Criminology Level 3 Diploma (WJEC)

Course Overview

Criminology is the scientific study of crime and criminals, including the motivations and consequences of crime and its perpetrators, as well as preventative measures. Studying criminology can be seen as multi-disciplinary, as it contains elements of psychology, biology, statistics, law, and sociology.

An understanding of criminology is relevant to many job roles within the criminal justice sector, social and probation work and sociology and psychology.

There are 4 mandatory units. Students must pass all units to pass the course. Each unit is worth 25% of the overall grade. 

Unit 1: Changing Awareness of Crime - different types of crime, influences on perceptions of crime and why some crimes are unreported. 

Unit 2: Criminological Theories - why people commit crime, drawing on what you have learned in Unit 1. 

Unit 3: Crime Scene to Courtroom - the criminal justice system from the moment a crime has been identified to the verdict. You will develop the understanding and skills needed to examine information in order to review the justice of verdicts in criminal cases.

Unit 4: Crime and Punishment - You will apply your understanding of the awareness of criminality, criminological theories and the process of bringing an accused to court in order to evaluate the effectiveness of social control to deliver criminal justice policy. 

The WJEC Level 3 Applied Diploma in Criminology is assessed using a combination of internal and external assessment. Units 2 and 4 are externally assessed through two 90 minute exams in the summer. Units 1 and 3 are internally assessed through controlled assessments. 



This course will enable you to develop a wide range of transferable skills that will help you in many different areas, including independent research skills, problem-solving, and presentation skills. The qualification will support access to higher education courses relating to criminology and criminal justice, Psychology, Sociology and Law. It would also be useful for careers in Social Work, Youth Work, Policing and the Probation Service. 

You should be on track to achieve a minimum of 5 GCSEs at grades 4 - 9 including English Language.

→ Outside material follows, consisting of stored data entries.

Lemma len_substr_in s o n : 0 <= o -> 0 <= n -> o + n <= len s -> len (substr s o n) = n.
Proof. intros. unfold substr. len_norm. lia. Qed.

(** A successful read returns the requested range of the file. *)
Lemma readExactly_loop_Ok evs : forall file offset size got res evs',
  0 <= offset -> 0 <= size -> len got <= size -> got = substr file offset (len got) ->
  readExactly_loop strerror evs file offset size got = (Ok res, evs') ->
  res = substr file offset size /\ len res = size.
Proof.
  induction evs as [|ev evs IH]; intros file offset size got res evs' Ho Hs Hl Hg; simpl;
    pose proof (len_nonneg got);
    (destruct (Z.leb_spec size (len got)); [intros; simplify_eq; assert (len res = size) as E by lia; by rewrite <- E|]).
  - destruct (Z.ltb_spec (len (got ++ substr file (offset + len got) (size - len got))) size); [done|].
    intros; simplify_eq. rewrite Hg at 1. rewrite substr_extend by lia.
    replace (len got + (size - len got)) with size by lia. split; [done|].
    rewrite len_app in *. pose proof (len_nonneg (substr file (offset + len got) (size - len got))).
    assert (len (substr file (offset + len got) (size - len got)) <= size - len got)
      by (unfold substr; len_norm; lia). lia.
  - destruct ev as [n|errno].
    + case_bool_decide; [done|]. intros Hr. eapply IH in Hr; try done.
      * len_norm. unfold substr. len_norm. lia.
      * set (m := Z.min (Z.max 1 n) (size - len got)) in *.
        assert (got ++ substr file (offset + len got) m = substr file offset (len got + m)) as ->.
        { rewrite Hg at 1. apply substr_extend; lia. }
        symmetry. apply substr_len.
    + destruct (errno =? EINTR); [|done]. by apply IH.
Qed.
(* ===== verification/SSTableBuilder.v ===== *)
(** Writing an SSTable (src/table/sstable_builder.cc): data blocks cut at a
    size threshold, a Bloom filter over the user keys, an index block holding
    the last key and the position of each data block, and the footer. *)
From S2P Require Import Prelude Posix Status Coding InternalKey Mvcc BloomFilter BlockBuilder TableFormat.

(** ** src/table/sstable_builder.h, src/table/sstable_builder.cc *)

Record SSTableMeta := mkSSTableMeta {
  file_size : Z;
  meta_entry_count : Z;
  smallest_key : bytes;
  largest_key : bytes;
}.

Inductive BuilderState := kBuilding | kFinished | kAbandoned.

#[global] Instance BuilderState_eq_dec : EqDecision BuilderState.
Proof. solve_decision. Defined.

(** What the environment does to the builder's file: the [::write] calls, the
    errnos of failing [::fdatasync] calls, and the errno of [::close] if any. *)
Record TableEnv := mkTableEnv {
  env_writes : list write_event;
  env_syncs : list Z;
  env_close : option Z;
}.

Record SSTableBuilder := mkSSTableBuilder {
  tb_env : TableEnv;
  tb_file : LogFile;
  tb_unlinked : bool;         (* [abandon] has removed the file *)
  tb_open : bool;             (* [fd_ >= 0] *)
  tb_path : string;
  block_size_ : Z;
  tb_state : BuilderState;
  tb_error : Status;
  data_block_ : BlockBuilder;
  index_block_ : BlockBuilder;
  bloom_filter_ : list Z;
  file_offset_ : Z;
  tb_entry_count : Z;
  first_key_ : bytes;
  tb_last_key : bytes;
}.

(** Field updates. *)
Definition tb_set_io (b : SSTableBuilder) (env : TableEnv) (file : LogFile) (error : Status) : SSTableBuilder :=
  mkSSTableBuilder env file (tb_unlinked b) (tb_open b) (tb_path b) (block_size_ b) (tb_state b) error
    (data_block_ b) (index_block_ b) (bloom_filter_ b) (file_offset_ b) (tb_entry_count b)
    (first_key_ b) (tb_last_key b).
Definition tb_set_offset (b : SSTableBuilder) (offset : Z) : SSTableBuilder :=
  mkSSTableBuilder (tb_env b) (tb_file b) (tb_unlinked b) (tb_open b) (tb_path b) (block_size_ b) (tb_state b)
    (tb_error b) (data_block_ b) (index_block_ b) (bloom_filter_ b) offset (tb_entry_count b)
    (first_key_ b) (tb_last_key b).
Definition tb_set_blocks (b : SSTableBuilder) (data index : BlockBuilder) : SSTableBuilder :=
  mkSSTableBuilder (tb_env b) (tb_file b) (tb_unlinked b) (tb_open b) (tb_path b) (block_size_ b) (tb_state b)
    (tb_error b) data index (bloom_filter_ b) (file_offset_ b) (tb_entry_count b)
    (first_key_ b) (tb_last_key b).
Definition tb_set_entry (b : SSTableBuilder) (data : BlockBuilder) (bloom : list Z) (count : Z)
    (first last : bytes) : SSTableBuilder :=
  mkSSTableBuilder (tb_env b) (tb_file b) (tb_unlinked b) (tb_open b) (tb_path b) (block_size_ b) (tb_state b)
    (tb_error b) data (index_block_ b) bloom (file_offset_ b) count first last.
Definition tb_set_state (b : SSTableBuilder) (unlinked is_open : bool) (state : BuilderState) : SSTableBuilder :=
  mkSSTableBuilder (tb_env b) (tb_file b) unlinked is_open (tb_path b) (block_size_ b) state
    (tb_error b) (data_block_ b) (index_block_ b) (bloom_filter_ b) (file_offset_ b) (tb_entry_count b)
    (first_key_ b) (tb_last_key b).

Section builder.
Context (strerror : Z -> string).

(** [SSTableBuilder::open]; [open_errno] is the answer of [::open], which fails
    with [EEXIST] on an existing path. *)
Definition EEXIST : Z := 17.
Definition tb_open_file (path : string) (block_size restart_interval : Z) (open_errno : option Z)
    (env : TableEnv) : option (result SSTableBuilder) :=
  if bool_decide (path = "") then Some (Err (invalidArgument "SSTable path must not be empty"))
  else if block_size =? 0 then Some (Err (invalidArgument "SSTable block size must be positive"))
  else if restart_interval =? 0 then Some (Err (invalidArgument "block restart interval must be positive"))
  else
    match open_errno with
    | Some errno =>
        if errno =? EEXIST then Some (Err (alreadyExists ("SSTable already exists: " +:+ path)))
        else Some (Err (ioError ("open SSTable " +:+ path +:+ ": " +:+ strerror errno)))
    | None =>
        block ← newBlockBuilder restart_interval;
        Some (Ok (mkSSTableBuilder env (mkLogFile [] 0) false true path block_size kBuilding success
                    block block [] 0 0 [] []))
    end.

Definition tb_latchIOError (operation : string) (errno : Z) (b : SSTableBuilder) : SSTableBuilder * Status :=
  let b := if ok (tb_error b)
           then tb_set_io b (tb_env b) (tb_file b)
                  (ioError (operation +:+ " " +:+ tb_path b +:+ ": " +:+ strerror errno))
           else b in
  (b, tb_error b).

Definition tb_append (b : SSTableBuilder) (evs : list write_event) (data : bytes) : SSTableBuilder :=
  tb_set_io b (mkTableEnv evs (env_syncs (tb_env b)) (env_close (tb_env b)))
    (mkLogFile (contents (tb_file b) ++ data) (durable (tb_file b))) (tb_error b).

Fixpoint tb_writeAll_loop (evs : list write_event) (b : SSTableBuilder) (data : bytes) :
    SSTableBuilder * Status :=
  if bool_decide (data = []) then (tb_append b evs [], success)
  else
    match evs with
    | [] => (tb_append b [] data, success)
    | WriteCount n :: evs =>
        if 0 <? n
        then tb_writeAll_loop evs (tb_append b evs (take (Z.to_nat n) data)) (drop (Z.to_nat n) data)
        else tb_latchIOError "write SSTable" EIO (tb_append b evs [])
    | WriteErrno errno :: evs =>
        if errno =? EINTR then tb_writeAll_loop evs b data
        else tb_latchIOError "write SSTable" errno (tb_append b evs [])
    end.

Definition tb_writeAll (b : SSTableBuilder) (data : bytes) : SSTableBuilder * Status :=
  tb_writeAll_loop (env_writes (tb_env b)) b data.

Fixpoint tb_sync_loop (errnos : list Z) (b : SSTableBuilder) : SSTableBuilder * Status :=
  match errnos with
  | [] =>
      (tb_set_io b (mkTableEnv (env_writes (tb_env b)) [] (env_close (tb_env b)))
         (mkLogFile (contents (tb_file b)) (length (contents (tb_file b)))) (tb_error b), success)
  | errno :: errnos =>
      if errno =? EINTR then tb_sync_loop errnos b
      else tb_latchIOError "sync SSTable" errno
             (tb_set_io b (mkTableEnv (env_writes (tb_env b)) errnos (env_close (tb_env b))) (tb_file b) (tb_error b))
  end.

Definition tb_sync (b : SSTableBuilder) : SSTableBuilder * Status :=
  tb_sync_loop (env_syncs (tb_env b)) b.

(** [writeBlock]: the builder, the status and the handle. *)
Definition writeBlock (b : SSTableBuilder) (payload : bytes) : SSTableBuilder * Status * BlockHandle :=
  let block_contents := payload ++ [byte_of_Z kNoCompression] in
  let checksum := crc32c block_contents in
  let block_contents := putFixed32 block_contents checksum in
  let handle := mkBlockHandle (file_offset_ b) (len payload) in
  let '(b, status) := tb_writeAll b block_contents in
  if negb (ok status) then (b, status, handle)
  else (tb_set_offset b (wrap64 (file_offset_ b + len block_contents)), success, handle).

Definition flushDataBlock (b : SSTableBuilder) : option (SSTableBuilder * Status) :=
  if bb_empty (data_block_ b) then Some (b, success)
  else
    '(data, payload) ← bb_finish (data_block_ b);
    let b := tb_set_blocks b data (index_block_ b) in
    let '(b, status, handle) := writeBlock b payload in
    if negb (ok status) then Some (b, status)
    else
      let encoded_handle := putBlockHandle [] handle in
      index ← bb_add (index_block_ b) (tb_last_key b) encoded_handle;
      Some (tb_set_blocks b (bb_reset (data_block_ b)) index, success).

Definition tb_add (b : SSTableBuilder) (internal_key value : bytes) : option (SSTableBuilder * Status) :=
  if negb (ok (tb_error b)) then Some (b, tb_error b)
  else
    _ ← assert_that (bool_decide (tb_state b = kBuilding));
    match parseInternalKey internal_key with
    | None => Some (b, invalidArgument "invalid SSTable internal key")
    | Some parsed =>
        _ ← assert_that ((tb_entry_count b =? 0) || InternalKeyLess (tb_last_key b) internal_key);
        data ← bb_add (data_block_ b) internal_key value;
        let b := tb_set_entry b data (bloom_add (bloom_filter_ b) (user_key parsed))
                   (tb_entry_count b + 1)
                   (if tb_entry_count b =? 0 then internal_key else first_key_ b) internal_key in
        if block_size_ b <=? currentSizeEstimate (data_block_ b) then flushDataBlock b
        else Some (b, success)
    end.

Definition estimatedFileSize (b : SSTableBuilder) : Z :=
  wrap64 (file_offset_ b + currentSizeEstimate (data_block_ b)).

Definition tb_close (b : SSTableBuilder) : SSTableBuilder * Status :=
  let b := tb_set_state b (tb_unlinked b) false (tb_state b) in
  match env_close (tb_env b) with
  | Some errno => tb_latchIOError "close SSTable" errno b
  | None => (b, success)
  end.

Definition tb_finish (b : SSTableBuilder) : option (SSTableBuilder * result SSTableMeta) :=
  if negb (ok (tb_error b)) then Some (b, Err (tb_error b))
  else
    _ ← assert_that (bool_decide (tb_state b = kBuilding));
    '(b, status) ← flushDataBlock b;
    if negb (ok status) then Some (b, Err status)
    else
      let '(b, status, filter_handle) := writeBlock b (bloom_finish (bloom_filter_ b)) in
      if negb (ok status) then Some (b, Err status)
      else
        '(index, payload) ← bb_finish (index_block_ b);
        let b := tb_set_blocks b (data_block_ b) index in
        let '(b, status, index_handle) := writeBlock b payload in
        if negb (ok status) then Some (b, Err status)
        else
          let footer := putSSTableFooter [] filter_handle index_handle in
          let '(b, status) := tb_writeAll b footer in
          if negb (ok status) then Some (b, Err status)
          else
            let b := tb_set_offset b (wrap64 (file_offset_ b + len footer)) in
            let '(b, status) := tb_sync b in
            if negb (ok status) then Some (b, Err status)
            else
              let '(b, status) := tb_close b in
              if negb (ok status) then Some (b, Err status)
              else
                Some (tb_set_state b (tb_unlinked b) (tb_open b) kFinished,
                      Ok (mkSSTableMeta (file_offset_ b) (tb_entry_count b) (first_key_ b) (tb_last_key b))).

Definition abandon (b : SSTableBuilder) : SSTableBuilder :=
  match tb_state b with
  | kBuilding => tb_set_state b true false kAbandoned
  | _ => b
  end.

(** Adding a run of entries the way [flushMemTable] and compaction do: stop at
    the first failing [add], else [finish]. *)
Fixpoint tb_add_all (es : list entry) (b : SSTableBuilder) : option (SSTableBuilder * Status) :=
  match es with
  | [] => Some (b, success)
  | e :: es =>
      '(b, status) ← tb_add b e.1 e.2;
      if negb (ok status) then Some (b, status) else tb_add_all es b
  end.

Definition build_table (es : list entry) (b : SSTableBuilder) :
    option (SSTableBuilder * result SSTableMeta) :=
  '(b, status) ← tb_add_all es b;
  if negb (ok status) then Some (b, Err status) else tb_finish b.

End builder.

(** ** The builder's file in its directory *)

(** [SSTableBuilderOptions] and [BlockBuilderOptions] by default. *)
Definition default_block_size : Z := 4 * 1024.
Definition default_restart_interval : Z := 16.

(** [::open] with [O_CREAT | O_EXCL]: [answer] is an errno of the system's own. *)
Definition create_errno (answer : option Z) (path : string) (fs : Directory) : option Z :=
  match answer with
  | Some errno => Some errno
  | None => match fs !! path with Some _ => Some EEXIST | None => None end
  end.

Definition tb_open_at (strerror : Z -> string) (block_size restart_interval : Z) (answer : option Z) (env : TableEnv)
    (path : string) (fs : Directory) : option (Directory * result SSTableBuilder) :=
  r ← tb_open_file strerror path block_size restart_interval (create_errno answer path fs) env;
  Some (match r with
        | Ok b => (<[path := tb_file b]> fs, Ok b)
        | Err status => (fs, Err status)
        end).
Definition tb_open_default (strerror : Z -> string) := tb_open_at strerror default_block_size default_restart_interval.

(** Destroying the builder: what it has written stays in the directory, unless
    it was not finished and the [::unlink] of [abandon] takes effect.  While the
    builder lives, its own [tb_file] is the content of the file. *)
Definition tb_destroy (effective : string -> bool) (b : SSTableBuilder) (fs : Directory) : Directory :=
  let path := tb_path b in
  let b := abandon b in
  let fs := <[path := tb_file b]> fs in
  if tb_unlinked b then fs_unlink (effective path) path fs else fs.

Good reading skills are important for this course, and students will need to develop their writing skills over the duration of the course. Students should have a strong interest in crime, people and society and be able to express their ideas in class discussions, as well as listen to the views of others. Ideally students will have sound organisational skills, or at least be prepared to develop them over the course, and an ability to meet deadlines will be important.